The digital currency in China is, however, does not rely on blockchain tech. The digital currency is designed to replace cash and can be accessed by a government-backed mobile application as well Tencent's WeChat. The People's Bank of China issued the currency. It makes use of existing tech infrastructure that is utilized by Chinese online and commercial banks and payment platforms.
What are the benefits and potential risks?
The CBDC could provide consumers with an affordable, safer and more convenient alternative to the alternatives currently available. Hammer believes that it could decrease the need to cash and crackdown against fraudulent transactions. Furthermore, it could increase the efficiency of tax collection and distribution of government funds.
"There are certain financial integration benefits to central bank digital currencies," she stated, noting their potential to reach Americans who don't have banks accounts.
Yermack pointed out that there are a variety of dangers to this, such as issues with security and technology, as well as privacy concerns. The possibility of it taking on some of the work done by commercial banks and credit markets has caused some to worry.

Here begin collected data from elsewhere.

(** The groups along the tokens; [None] where it returns null. *)
Fixpoint push_forward (tokens : list string) (setting_cur : setting) : option setting :=
  match tokens with
  | [] => Some setting_cur
  | token :: tokens =>
      match member setting_cur token with
      | None => None
      | Some next => if negb (isGroup next) then None else push_forward tokens next
      end
  end.
(** The setting at a path. *)
Definition at_path (path : list string * string) (root : setting) : option setting :=
  setting_cur ← push_forward path.1 root; member setting_cur path.2.

Definition get (ty : config_type) (path : string) (c : t) : option config_value :=
  if negb c.(vaild) then None else n ← at_path (path_of path) c.(baseCfg); value_of ty n.

(** The elements of the type asked for; the others are left out. *)
Definition get_list (ty : config_type) (path : string) (c : t) : option (list config_value) :=
  if negb c.(vaild) then None
  else
    n ← at_path (path_of path) c.(baseCfg);
    if isList n
    then Some (omap (λ value, if bool_decide (getType value = Some ty) then value_of ty value else None) (elements n))
    else None.

(** [_build_group], and what is done in the group it returns; [None] where the process
    ends, with [ASSERT] or an exception. *)
Fixpoint build_group {A} (tokens : list string) (f : setting → option (setting * A)) (setting_cur : setting) : option (setting * A) :=
  match tokens with
  | [] => f setting_cur
  | token :: tokens =>
      setting_cur ← match member setting_cur token with
                    | None => add_setting token new_group setting_cur
                    | Some next => if negb (isGroup next) then None else Some setting_cur
                    end;
      next ← member setting_cur token;
      '(next, a) ← build_group tokens f next;
      Some (put_back token next setting_cur, a)
  end.
Definition add_here (path : string) (value : config_value) (setting_cur : setting) : option (setting * bool) :=
  match member setting_cur path with
  | Some _ => Some (setting_cur, false)
  | None => g ← add_setting path (new_value value) setting_cur; Some (g, true)
  end.

(** [add]; the second [_build_group] has no dots left to follow. *)
Definition add (path : string) (value : config_value) (c : t) : option (t * bool) :=
  if negb c.(vaild) then Some (c, false)
  else
    '(root, added) ← build_group (path_of path).1 (add_here (path_of path).2 value) c.(baseCfg);
    Some (mk root c.(vaild), added).

(** config/default_config.hpp: the additions in turn, their results ignored. *)
Definition defaults : list (string * config_value) := [
  ("user.age", CInt 1); ("user.hello.world", CBool false); ("user.world", CString "any string"); ("float", CFloat "3.14");
  ("list", CList [CInt 1; CInt 2; CInt 3]); ("ip", CString "127.0.0.1"); ("manager_addr", CString "127.0.0.1:9090");
  ("ioproxy.cid", CString "1"); ("log.path", CString "/var/log/gvds.log"); ("log.level", CInt 10);
  ("ioproxy.rpc_port", CInt 9092); ("ioproxy.rpc_workers", CInt 6); ("ioproxy.rpc_timeout", CInt 3000);
  ("ioproxy.rpc_retry", CInt 3); ("manager.couchbase_addr", CString "127.0.0.1"); ("manager.couchbase_user", CString "dev");
  ("manager.couchbase_passwd", CString "buaaica"); ("client.mountpoint", CString "/mnt/gvds"); ("client.foreground", CBool true);
  ("client.debug", CBool false); ("client.multithread", CBool true); ("client.auto_unmount", CBool true);
  ("client.use_udt", CBool false); ("ioproxy.scher", CInt 6); ("ioproxy.data_port", CInt 9095);
  ("ioproxy.data_buffer", CInt 10240000); ("ioproxy.data_conn", CInt 50); ("client.data_port_begin", CInt 9096);
  ("client.data_port_end", CInt 9150); ("client.data_buffer", CInt 10240000); ("manager.port", CInt 9090);
  ("manager.thread_num", CInt 6); ("manager.id", CString "1")].
Fixpoint add_all (l : list (string * config_value)) (_config : config setting) : option (config setting) :=
  match l with
  | [] => Some _config
  | (path, value) :: l => '(_config, _) ← add path value _config; add_all l _config
  end.
Definition default_config (_config : config setting) : option (config setting) := add_all defaults _config.

(** The constructor: [readFile] gives the root, or throws one of three exceptions. *)
Definition read (file : option setting) : t :=
  match file with
  | Some root => mk root true
  | None => mk new_group false
  end.
(** [init_config], given what [exists] and [readFile] say of each path: null, or the
    configuration; the outer [None] where the process ends. *)
Fixpoint first_existing (paths : list string) (files : string → option (option setting)) : option (option setting) :=
  match paths with
  | [] => None
  | path :: paths => match files path with Some file => Some file | None => first_existing paths files end
  end.
Definition init_config (config_path : string) (files : string → option (option setting)) : option (option t) :=
  let default_config_paths := (if String.eqb config_path "" then [] else [config_path]) ++
    ["./gvds.conf"; "/etc/gvds/gvds.conf"; "/opt/gvds/gvds.conf"] in
  match first_existing default_config_paths files with
  | None => Some None
  | Some file =>
      let _config := read file in
      if negb _config.(vaild) then Some None else c ← default_config _config; Some (Some c)
  end.
End settings.
End ConfigureSettings.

In What Are AMA Sessions In Crypto And Why Are They Important? in January, the Fed identified cybersecurity risks that could be a threat. "Any CBDC infrastructure that is dedicated to this purpose will need to be highly resistant to such attacks. The operators of CBDC infrastructure must remain alert as criminals employ increasingly sophisticated methods and techniques."
A CBDC could also threaten the independence of the body and trigger numerous new policy questions.
Yermack said there is a high possibility of abuse by politicians. "If you allow the central banking this level of power, the Federal Reserve's security measures for political repression would have to be significantly more robust."
While Yermack says a CBDC will likely call for some "thoughtful revisions to the political system" and a transition period as nations experiment with CBDC over the coming ten years however, he believes there are "many positive reasons to pursue this."
Yermack declared that "Throw into the reality that the majority of people don't want cash -- the preferences and the public push governments in this direction also."